Christian wrapped up how to use multi active SAT(ellites) as base for bitemporality in Data Vault. By using additional error SAT(ellites) you can create out of ugly temporal data well organised bitemporal SAT(ellites) and correct timelines in the sense of full, overlapping and condensed timelines.

Finally it was for me a great event! Tons of new ideas stuck in my mind during these days. And great in depth discussions with Kent, Roelant, Marcel and many more. Thanks to Dan for organizing this awesome event.

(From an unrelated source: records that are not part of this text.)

Lemma drop_frame_run (frame : Z) (s : PhysicsSimulator) :
  sim_ok s → bones_ok (sf s) →
  ∃ s', update s = (s', Ok tt) ∧ drop_frame frame s = (s', Ok tt)
        ∧ sim_ok s' ∧ bones_ok (sf s').
Proof.
  intros Hok Hbones.
  destruct (update_run s Hok) as (s' & Hrun & _ & _ & Hconn & Hdj & _).
  assert (Hbones' : bones_ok (sf s')).
  { intros c Hc. rewrite Hdj. apply Hbones. by rewrite <- Hconn. }
  exists s'. split; [done|]. split; [|split; [by eapply update_sim_ok|done]].
  unfold drop_frame. mstep. rewrite Hrun. unfold on_sf.
  pose proof (plot_skeleton_state (sf s')) as Hst.
  pose proof (plot_skeleton_ok (sf s') Hbones') as Hres.
  destruct (plot_skeleton (sf s')) as [figure r]. cbn in Hst, Hres. subst.
  by destruct s'.
Qed.

Lemma drop_frames_run (l : list Z) :
  ∀ s, sim_ok s → bones_ok (sf s) →
       for_each l drop_frame s = run_updates (length l) s.
Proof.
  induction l as [|frame rest IH]; intros s Hok Hbones; [done|].
  destruct (drop_frame_run frame s Hok Hbones)
    as (s' & Hup & Hrun & Hok' & Hbones').
  cbn [for_each length run_updates]. mstep. rewrite Hup, Hrun. by apply IH.
Qed.

(** X21.  [drop_animation] on a simulator in good order whose figure can be
    drawn: it lifts every joint by exactly [1.0] and then takes one
    simulation step per frame played; drawing a frame changes nothing and
    never fails.  The state left is the one these steps give, the result is
    the exception that escaped the display, if any, and once a frame was
    played every bounded joint is within its bounds. *)
Theorem drop_animation_run (run : playback) (s : PhysicsSimulator) :
  sim_ok s → bones_ok (sf s) →
  ∃ s',
    run_updates (length (played run))
      (mkPhysicsSimulator
         (mkStickFigure ((λ p : Qc * Qc, (p.1, p.2 + lit 1.0)) <$> joints (sf s))
                        (skeleton_connections (sf s)))
         (gravity s) (velocities s) (constraints s))
    = (s', Ok tt)
    ∧ drop_animation run s
      = (s', match escaped run with Some e => Raise e | None => Ok tt end)
    ∧ sim_ok s'
    ∧ (played run ≠ [] → above_floor s' ∧ below_ceiling s').
Proof.
  intros Hok Hbones.
  set (lifted := mkPhysicsSimulator
         (mkStickFigure ((λ p : Qc * Qc, (p.1, p.2 + lit 1.0)) <$> joints (sf s))
                        (skeleton_connections (sf s)))
         (gravity s) (velocities s) (constraints s)).
  destruct (lift_loop (items (joints (sf s))) (NoDup_fst_map_to_list _) s)
    as (s0 & Hlift & Hv0 & Hg0 & Hc0 & Hconn0 & Hj0).
  assert (Heq : s0 = lifted).
  { apply simulator_eq; try done. apply map_eq. intros k.
    rewrite Hj0. unfold items. rewrite list_to_map_to_list. cbn.
    rewrite lookup_fmap. by destruct (joints (sf s) !! k). }
  subst s0.
  assert (Hok0 : sim_ok lifted).
  { destruct Hok as (Hd & Hcd & Hord). split; [|split]; cbn.
    - by rewrite dom_fmap_L.
    - by rewrite dom_fmap_L.
    - done. }
  assert (Hbones0 : bones_ok (sf lifted)).
  { intros c Hc. cbn. rewrite dom_fmap_L. by apply Hbones. }
  destruct (run_updates_sim_ok (length (played run)) lifted Hok0)
    as (s' & Hrun & Hok' & _ & _).
  exists s'. split; [done|]. split; [|split; [done|]].
  - unfold drop_animation. mstep. rewrite Hlift. mstep.
    rewrite (drop_frames_run _ _ Hok0 Hbones0), Hrun.
    by destruct (escaped run).
  - intros Hne. destruct (played run) as [|frame rest]; [done|].
    cbn [length] in Hrun. rewrite run_updates_S_r in Hrun.
    destruct (run_updates_sim_ok (length rest) lifted Hok0)
      as (s1 & Hrun1 & Hok1 & _ & _).
    rewrite Hrun1 in Hrun.
    split; [by eapply update_above_floor|by eapply update_below_ceiling].
Qed.

Lemma drop_animation_run_witness :
  ∃ s',
    run_updates (length (played (mkPlayback [0%Z; 1%Z; 2%Z] None)))
      (mkPhysicsSimulator
         (mkStickFigure
            ((λ p : Qc * Qc, (p.1, p.2 + lit 1.0))
               <$> joints (sf (new_PhysicsSimulator new_StickFigure)))
            (skeleton_connections (sf (new_PhysicsSimulator new_StickFigure))))
         (gravity (new_PhysicsSimulator new_StickFigure))
         (velocities (new_PhysicsSimulator new_StickFigure))
         (constraints (new_PhysicsSimulator new_StickFigure)))
    = (s', Ok tt)
    ∧ drop_animation (mkPlayback [0%Z; 1%Z; 2%Z] None)
        (new_PhysicsSimulator new_StickFigure)
      = (s', match escaped (mkPlayback [0%Z; 1%Z; 2%Z] None) with
             | Some e => Raise e
             | None => Ok tt
             end)
    ∧ sim_ok s'
    ∧ (played (mkPlayback [0%Z; 1%Z; 2%Z] None) ≠ []
       → above_floor s' ∧ below_ceiling s').
Proof.
  exact (drop_animation_run (mkPlayback [0%Z; 1%Z; 2%Z] None)
           (new_PhysicsSimulator new_StickFigure)
           sim_ok_default (proj2 valid_new_StickFigure)).
Defined.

What remains are my personal “souvenirs” of the conference:

Relating modelling techniques

Managed Self Service BI (M.SS.BI) means write back a lot of data into the business vault.
Point in Time (PIT) tables are now part of the Business Vault.
INNER Join in Data Vault 2.0 (New Option): Using Point in Time (PIT) tables to solve the INNER join challenges in Data Vault without using a full timeline. It’s an option to full timelines when volume of data is a performance issue.
With zero records, or ghost records, in SAT(ellites) you build full time rows in PITs only for all necessary and required business keys improving query speed on virtualized SCDs. With this technique only one ghost record in each SAT(elite) is needed compared to full timeline SAT(ellites) which need for each business key a ghost record.
Both techniques are valid options. It depends of concerns in specific cases.
Using virtualisation and insert only SAT(ellites) due to simplify portioning and backups of your warehouse. Saves huge amount of data to backup and only new data will be backuped.

Relating methodology

We, the data folks, are almost 20 years behind the software guys in adopting agile techniques. A lot of work is to do.
Agile: Not only time boxes. Doing agile in a mature way means deliver value in a continuous way to production.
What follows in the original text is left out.